The problem is, I need arbitrary half hours, (independent from our clock time)
because the timer should start only if both conditions A and B, are satisfied. Launchd isn’t able to deal with arbitrary half hours and needs a plist to be loaded at startup.

A stay open idle handler works mostly but isn’t reliable in that case, as I tried this already many times. Therefore my request to replace on idle with a better counter

Seems that you’re looking for a bash script that sleeps for an half an hour and startup an applescript using osascript. Then you can use launchd to make sure the bash script is kept alive and make it an agent.

Yes… Just I’m not able to figure out how to write such a bash script … sleep 1800? And where to place that script? Hmm…

[format]
while sleep $(osascript path/to/script.scpt)
do

You can do some other stuff here

done
[/format]

In applescript you return the value to sleep, just like a return in an idle handler. The return value of the (implicit) run handler is the output of osascript and thus the number of seconds to sleep. If the conditions A and B not met you return a low value so the script is invoked in a short time again (like 10 seconds or so) if conditions A and B are true you return.

Something like this:

on run argv
	if internetIsReachable() and processIsRunning() then
		return "1800" -- wait half an hour
	else
		return "20" -- wait 20 seconds
	end if
end run

Or you can use another while loop that checks the internet connection using ping and check the process using ps and grep command in bash.

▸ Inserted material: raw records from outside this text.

Definition networkError : JsError :=
  {| err_name := lit "TypeError"; err_message := lit "Failed to fetch" |}.

(** "Tolkien" answered with five records, then a second search that is
    started and fails. *)
Definition failingTrace : list Event :=
  tolkienTrace
  ++ [Settle 0 (ok fiveDocs); Change (lit "Hobbit"); KeyPress (lit "Enter")].

Definition failingWorld : World :=
  default initialWorld (exec initialWorld failingTrace).

(** Search "a", then, while it is pending, search "b" with the Enter key. *)
Definition overlapTrace : list Event :=
  [Change (lit "a"); KeyPress (lit "Enter");
   Change (lit "b"); KeyPress (lit "Enter")].

Definition overlapWorld : World :=
  default initialWorld (exec initialWorld overlapTrace).

Definition docsA : SearchResponse :=
  {| docs := [book "/works/A" None None]; numFound := 1 |}.
Definition docsB : SearchResponse :=
  {| docs := [book "/works/B" None None]; numFound := 1 |}.

Definition fiveSubjects : list str :=
  [lit "Fantasy"; lit "Fiction"; lit "Elves"; lit "Rings"; lit "Wizards"].

(** ** Notions for the properties of whole runs *)

(** Typing, choosing a type and pressing a key other than Enter. *)
Definition editing (e : Event) : bool :=
  match e with
  | Change _ | SelectType _ => true
  | KeyPress k => negb (bool_decide (k = lit "Enter"))
  | _ => false
  end.

(** Every event but the Enter key. *)
Definition notEnter (e : Event) : bool :=
  match e with
  | KeyPress k => negb (bool_decide (k = lit "Enter"))
  | _ => true
  end.

(** How many times a run invokes a search. *)
Fixpoint invocations (tr : list Event) : nat :=
  match tr with
  | [] => 0
  | e :: tr' => (if invokesSearch e then 1 else 0) + invocations tr'
  end.

Definition shown {A : Type} (o : option A) : bool :=
  match o with Some _ => true | None => false end.

(** How many of the four state panels (loading grid, results grid,
    "No books found", welcome) a view shows. *)
Definition panelsShown (v : View) : nat :=
  (if shown (view_skeletons v) then 1 else 0)
  + (if shown (view_results v) then 1 else 0)
  + (if view_no_results v then 1 else 0)
  + (if view_welcome v then 1 else 0).

(** The characters that structure a URL and its query:
    space, [#], [&], [+], [/], [=], [?]. *)
Definition queryDelimiter (c : N) : bool :=
  bool_decide (c ∈ [0x20; 0x23; 0x26; 0x2B; 0x2F; 0x3D; 0x3F]%N).

Definition catalogEndpoint : str := lit "https://openlibrary.org/search.json?".

(** A request to the catalog search endpoint, limited to 20 results. *)
Definition catalogRequest (r : Request) : Prop :=
  req_method r = GET
  ∧ ∃ middle, req_url r = catalogEndpoint ++ middle ++ lit "&limit=20".

Definition malformedWorld : World := setSearchQuery [0xD83D%N] initialWorld.

Definition threeAuthors : Book :=
  {| key := lit "/works/OL1W"; title := lit "The Hobbit";
     author_name := Some [lit "J.R.R. Tolkien"; lit "Alan Lee"; lit "Douglas Anderson"];
     first_publish_year := Some 1937%Z; isbn := None; cover_i := Some 42%Z;
     subject := None; publisher := None; language := None;
     edition_count := None |}.
(** [t] is what a [uint8_t] (bounds 0 and 255) or an [int8_t] (bounds -128
    and 127) holds after the number [v] has been cast to it: the number in
    that range that differs from [v] by a multiple of 256, which is [v]
    itself when [v] is in the range. *)
Definition reduced (lo hi v t : Z) : Prop :=
  lo <= t <= hi /\ (t - v) mod 256 = 0 /\ (lo <= v <= hi -> t = v).

(** A buffer in the text written for it: the two hexadecimal characters
    of every byte in buffer order and nothing else, in the given case,
    twice as many characters as bytes, reading back as the buffer. *)
Definition encodes (upper : bool) (s : string) (bs : list Byte.byte) : Prop :=
  s = hex_string upper bs
  /\ String.length s = (2 * List.length bs)%nat
  /\ all_chars (is_hex upper) s = true
  /\ hex_decode s = Some bs.

(** A getter that asks for the band first: on a world whose band query
    succeeds it writes [AT+BAND=?] and its own query and nothing else, and
    on success of the second query its result is the value captured by
    that query, read by [std::stoi] and converted by [cast]. *)
Definition queries_after_band {T : Type} (m : M (RAK3172_Error_t * option T))
    (w : World) (Command : string) (cast : Z -> T) : Prop :=
  let r := respond w (sent w ++ ["AT+BAND=?"; Command])%list in
  sent (snd (m w)) = (sent w ++ ["AT+BAND=?"; Command])%list
  /\ (forall v : Z, Error r = RAK3172_ERR_OK -> Str.stoi (Value r) = inr v ->
        fst (m w) = Ok (RAK3172_ERR_OK, Some (cast v)))
  /\ (Error r <> RAK3172_ERR_OK -> fst (m w) = Ok (Error r, None)).

(** The sub-band [GetSubBand] makes of the number read from the mask. *)
Definition sub_band_of_mask (v : Z) : RAK3172_SubBand_t :=
  if Int.u32 v =? 0 then RAK_SUB_BAND_ALL else Z.log2 (Int.u32 v) + 3.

You can load the bash script into launchd using launchctl command (or reboot your system). Make sure that you use the key KeepAlive in the launchd.plist file so if for whatever reason the bash script quits, launchd will restart the script again. You have to store this plist file in the LaunchAgents folder of your library. The contents of such a file could be:

That’s great, :cool:
I was thinking if we could fetch the network uptime things would be less generic than with half hours - and the script should start only when one of my Applescript.app launches… not earlier. Launchd runs all the time even when conditions don’t exist at all. Don’t get me wrong I appreciate your suggestions very much :slight_smile:

It’s not the actual uptime but the modification date of /var/run/resolv.conf could tell you how long you’re running this network configuration. For example when you connect to a VPN server, this file will be updated too but you go from one online configuration to another.

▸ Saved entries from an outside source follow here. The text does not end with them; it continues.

Theorem scan_once_encode indent v :
  wf_json v ->
  forall level rest fuel,
    (List.length (json_encode indent level v ++ rest) < fuel)%nat ->
    scan_once fuel (json_encode indent level v ++ rest) = POk v rest.
Proof.
  induction v as [s|ms IH] using json_ind'; intros Hwf level rest fuel Hlen.
  - inversion Hwf as [s' Hs|]; subst.
    destruct fuel as [|f]; [lia|]. rewrite scan_once_S.
    cbn [json_encode]. unfold encode_basestring_ascii.
    rewrite <- app_comm_cons, <- app_assoc. cbn [app].
    change (34 =? 34)%N with true. cbv iota.
    now rewrite scanstring_escaped.
  - inversion Hwf as [|ms' Hnd HF]; subst.
    destruct fuel as [|f]; [lia|]. rewrite scan_once_S.
    destruct ms as [|kv ms]; [reflexivity|].
    assert (HF' : forall ind lvl,
      Forall (fun kv =>
        json_safe (fst kv) = true /\ starts_value (json_encode ind lvl (snd kv)) /\
        forall rest fuel,
          (List.length (json_encode indent lvl (snd kv) ++ rest) < fuel)%nat ->
          scan_once fuel (json_encode indent lvl (snd kv) ++ rest) = POk (snd kv) rest)
        (kv :: ms)).
    { intros ind lvl. rewrite Forall_forall in *. intros x Hx.
      destruct (HF x Hx) as [Hk Hv]. repeat split; auto using json_encode_starts. }
    cbn [json_encode] in *.
    destruct indent as [n|].
    + rewrite join_items in * by discriminate.
      change (lit "{") with [123%N] in *. change (lit "}") with [125%N] in *.
      change (lit ",") with [44%N] in *.
      repeat first [rewrite <- app_assoc in * | progress cbn [app] in * ].
      change (123 =? 34)%N with false. change (123 =? 123)%N with true. cbv iota.
      unfold newline_indent at 1. cbn [app skip_ws]. change (is_ws 10) with true.
      cbv iota.
      rewrite skip_ws_app by (clear; induction (n * S level)%nat; simpl; auto).
      rewrite skip_ws_nonws by reflexivity.
      change (34 =? 125)%N with false. change (34 =? 34)%N with true. cbv iota.
      unfold newline_indent in Hlen at 1. len_norm Hlen.
      rewrite (members_roundtrip (json_encode (Some n) (S level))
                 (newline_indent n (S level)) (newline_indent n level));
        auto using newline_indent_ws; try discriminate.
      * cbn [app]. now rewrite dict_of_pairs_nodup.
      * rewrite ?length_app. cbn [List.length]. lia.
    + rewrite join_items in * by discriminate.
      change (lit "{") with [123%N] in *. change (lit "}") with [125%N] in *.
      change (lit ", ") with (44%N :: [32%N]) in *.
      repeat first [rewrite <- app_assoc in * | progress cbn [app] in * ].
      change (123 =? 34)%N with false. change (123 =? 123)%N with true. cbv iota.
      rewrite skip_ws_nonws by reflexivity.
      change (34 =? 125)%N with false. change (34 =? 34)%N with true. cbv iota.
      len_norm Hlen.
      pose proof (members_roundtrip (json_encode None (S level)) [32%N] []
                    eq_refl eq_refl (kv :: ms) ltac:(discriminate) (HF' None (S level))
                    [] rest f) as Hm.
      cbn [app] in Hm. rewrite Hm.
      * now rewrite dict_of_pairs_nodup.
      * rewrite ?length_app. cbn [List.length]. lia.
Qed.
(** [shouldNotify] of the specification: some finding of some result meets
    the threshold. *)
Definition some_finding_meets (threshold : string) (results : list ScanResult) : Prop :=
  ∃ r v, r ∈ results ∧ v ∈ vulnerabilities r
         ∧ meets_threshold (severity_text v) threshold = true.

(** *** Grouping on findings of the declared type *)

(** A dictionary with string keys as one with value keys. *)
Definition str_keys {B : Type} (g : list (string * B)) : list (pyval * B) :=
  (λ e, (PStr e.1, e.2)) <$> g.

(** The first loop, and the body of the second, when every image is a
    string. *)
Definition init_typed (results : list ScanResult)
  : list (string * list (string * list Vulnerability)) :=
  foldl (λ grouped r, Py.set (image r) empty_buckets grouped) [] results.

Definition add_typed (grouped : list (string * list (string * list Vulnerability)))
    (v : Vulnerability) : list (string * list (string * list Vulnerability)) :=
  let img := image_text v in
  let sev := Py.upper (severity_text v) in
  let grouped :=
    if Py.has_key img grouped then grouped else Py.set img empty_buckets grouped in
  let sev_map := Py.get_or img [] grouped in
  let sev_map := if Py.has_key sev sev_map then sev_map else Py.set sev [] sev_map in
  Py.set img (Py.set sev (Py.get_or sev [] sev_map ++ [v]) sev_map) grouped.

(** What [grouped[img][sev]] holds, nothing when a key is absent. *)
Definition cell (grouped : list (string * list (string * list Vulnerability)))
    (img sev : string) : list Vulnerability :=
  Py.get_or sev [] (Py.get_or img [] grouped).

(** The distinct elements of a list, each at its first occurrence. *)
Definition note_first (acc : list string) (x : string) : list string :=
  if decide (x ∈ acc) then acc else acc ++ [x].
(** * splinefit: B-spline fitting (splinefit/bspline.py)

    A shallow embedding of the numerical core of [splinefit/bspline.py]:
    span location, the Cox-de Boor basis recurrence, curve evaluation, the
    knot-vector builders, the regularised least-squares fit, the
    parameterisation maps and the clamp of the transfinite inversion.

    The Python code is written once, over an interface [Num] of the scalar
    operations it uses, and read at two scalar types:
    - [float], the binary64 numbers of the kernel, which is what NumPy
      computes with (used to run the code on concrete inputs);
    - [Q], exact rational arithmetic (used for the properties that hold of
      the algorithm before rounding).

    Python exceptions (IndexError, ValueError, AssertionError) are the [None]
    of the option monad. *)

From Stdlib Require Import ZArith QArith Qabs Qround List Bool Lia Lqa Sorted Floats.
Import ListNotations.

Set Implicit Arguments.
Set Warnings "-inexact-float".

(** ** Scalars *)

Class Num (R : Type) : Type := {
  zero : R;
  one : R;
  add : R -> R -> R;
  sub : R -> R -> R;
  mul : R -> R -> R;
  div : R -> R -> R;
  eqb : R -> R -> bool;
  ltb : R -> R -> bool;
  leb : R -> R -> bool;
  (** [np.isclose(a, b)] with its default [rtol=1e-05], [atol=1e-08] *)
  isclose : R -> R -> bool;
  (** conversion of a Python [int] *)
  of_Z : Z -> R
}.

(** [np.sqrt] *)
Class Sqrt (R : Type) : Type := { sqrt : R -> R }.

Module FloatNum.

Definition of_Z (z : Z) : float :=
  if (z <? 0)%Z
  then PrimFloat.opp (PrimFloat.of_uint63 (Uint63.of_Z (- z)))
  else PrimFloat.of_uint63 (Uint63.of_Z z).

Definition isclose (a b : float) : bool :=
  if PrimFloat.is_finite a && PrimFloat.is_finite b
  then PrimFloat.leb (PrimFloat.abs (PrimFloat.sub a b))
         (PrimFloat.add 1e-8%float
            (PrimFloat.mul 1e-5%float (PrimFloat.abs b)))
  else PrimFloat.eqb a b.

End FloatNum.

#[export] Instance Num_float : Num float := {|
  zero := 0%float;
  one := 1%float;
  add := PrimFloat.add;
  sub := PrimFloat.sub;
  mul := PrimFloat.mul;
  div := PrimFloat.div;
  eqb := PrimFloat.eqb;
  ltb := PrimFloat.ltb;
  leb := PrimFloat.leb;
  isclose := FloatNum.isclose;
  of_Z := FloatNum.of_Z
|}.

#[export] Instance Sqrt_float : Sqrt float := {| sqrt := PrimFloat.sqrt |}.

Module QNum.

Definition atol : Q := 1 # 100000000.
Definition rtol : Q := 1 # 100000.

Definition ltb (a b : Q) : bool := negb (Qle_bool b a).

Definition isclose (a b : Q) : bool :=
  Qle_bool (Qabs (a - b)) (atol + rtol * Qabs b).

End QNum.

#[export] Instance Num_Q : Num Q := {|
  zero := 0%Q;
  one := 1%Q;
  add := Qplus;
  sub := Qminus;
  mul := Qmult;
  div := Qdiv;
  eqb := Qeq_bool;
  ltb := QNum.ltb;
  leb := Qle_bool;
  isclose := QNum.isclose;
  of_Z := inject_Z
|}.

(** Rounded arithmetic: every operation returns its exact result rounded
    by [rnd], the rounding of the floating-point format, and the literals
    [1e-8] and [1e-5] are rounded too.  For binary64 away from overflow
    and underflow, [rnd] has a relative error of at most [2^-53]. *)
Definition Num_rounded (rnd : Q -> Q) : Num Q := {|
  zero := 0%Q;
  one := 1%Q;
  add := fun a b => rnd (a + b)%Q;
  sub := fun a b => rnd (a - b)%Q;
  mul := fun a b => rnd (a * b)%Q;
  div := fun a b => rnd (a / b)%Q;
  eqb := Qeq_bool;
  ltb := QNum.ltb;
  leb := Qle_bool;
  isclose := fun a b =>
    Qle_bool (Qabs (rnd (a - b)%Q))
             (rnd (rnd QNum.atol + rnd (rnd QNum.rtol * Qabs b))%Q);
  of_Z := fun z => rnd (inject_Z z)
|}.

(** Numbers with the values that are not finite: [NaN] stands for nan and
    for the infinities alike.  A division by zero yields it, every
    operation on it yields it, and every comparison with it is false. *)
Inductive ext : Type :=
| Fin (q : Q)
| NaN.

Definition ext_op (f : Q -> Q -> Q) (a b : ext) : ext :=
  match a, b with
  | Fin x, Fin y => Fin (f x y)
  | _, _ => NaN
  end.

Definition ext_test (f : Q -> Q -> bool) (a b : ext) : bool :=
  match a, b with
  | Fin x, Fin y => f x y
  | _, _ => false
  end.

(** the arithmetic [B] of the finite numbers, extended to [ext] *)
Definition Num_ext (B : Num Q) : Num ext := {|
  zero := Fin (@zero Q B);
  one := Fin (@one Q B);
  add := ext_op (@add Q B);
  sub := ext_op (@sub Q B);
  mul := ext_op (@mul Q B);
  div := fun a b =>
    match a, b with
    | Fin x, Fin y => if Qeq_bool y 0 then NaN else Fin (@div Q B x y)
    | _, _ => NaN
    end;
  eqb := ext_test (@eqb Q B);
  ltb := ext_test (@ltb Q B);
  leb := ext_test (@leb Q B);
  isclose := ext_test (@isclose Q B);
  of_Z := fun z => Fin (@of_Z Q B z)
|}.

(** ** Python sequences and exceptions *)

Definition bind {A B : Type} (o : option A) (k : A -> option B) : option B :=
  match o with
  | Some a => k a
  | None => None
  end.

Notation "x <- e ;; k" := (bind e (fun x => k))
  (at level 61, e at next level, right associativity).
Notation "' p <- e ;; k" := (bind e (fun p => k))
  (at level 61, p pattern, e at next level, right associativity).

(** [assert c] *)
Definition assert (c : bool) : option unit := if c then Some tt else None.

Definition len {A : Type} (l : list A) : Z := Z.of_nat (length l).

(** [l[k]]: a negative index counts from the end, an index outside
    [-len(l) .. len(l)-1] raises IndexError. *)
Definition py_index {A : Type} (l : list A) (k : Z) : option A :=
  if ((0 <=? k) && (k <? len l))%Z then nth_error l (Z.to_nat k)
  else if ((- len l <=? k) && (k <? 0))%Z then nth_error l (Z.to_nat (k + len l))
  else None.

(** in-place update of one position of a list of known length *)
Fixpoint upd {A : Type} (l : list A) (k : nat) (v : A) : list A :=
  match l, k with
  | [], _ => []
  | _ :: t, O => v :: t
  | h :: t, S k' => h :: upd t k' v
  end.

(** [l[k] = v] *)
Definition py_set {A : Type} (l : list A) (k : Z) (v : A) : option (list A) :=
  if ((0 <=? k) && (k <? len l))%Z then Some (upd l (Z.to_nat k) v)
  else if ((- len l <=? k) && (k <? 0))%Z then Some (upd l (Z.to_nat (k + len l)) v)
  else None.

(** the bound of a slice, as Python normalises it *)
Definition slice_bound (n k : Z) : nat :=
  Z.to_nat (if (k <? 0)%Z then Z.max (k + n) 0 else Z.min k n).

(** [l[lo:hi]] *)
Definition py_slice {A : Type} (l : list A) (lo hi : Z) : list A :=
  let a := slice_bound (len l) lo in
  let b := slice_bound (len l) hi in
  firstn (b - a) (skipn a l).

Section Code.

Context {R : Type} `{Num R}.

(** builtin [sum] *)
Definition py_sum (l : list R) : R := fold_left add l zero.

This example will set var networkUptime to the network uptime in seconds or missing value if there is no internet connection.

try
	tell application "System Events"
		set networkUptime to modification date of disk item "/var/run/resolv.conf"
	end tell
	set networkUptime to (current date) - networkUptime
on error
	-- no internet connection
	set networkUptime to missing value
end try

Isn’t it easier to start the script by your “Applescript.app” then? You could also share a file, add a WatchPath to it and touch it with your “Applescript.app” app to make launchd start the script.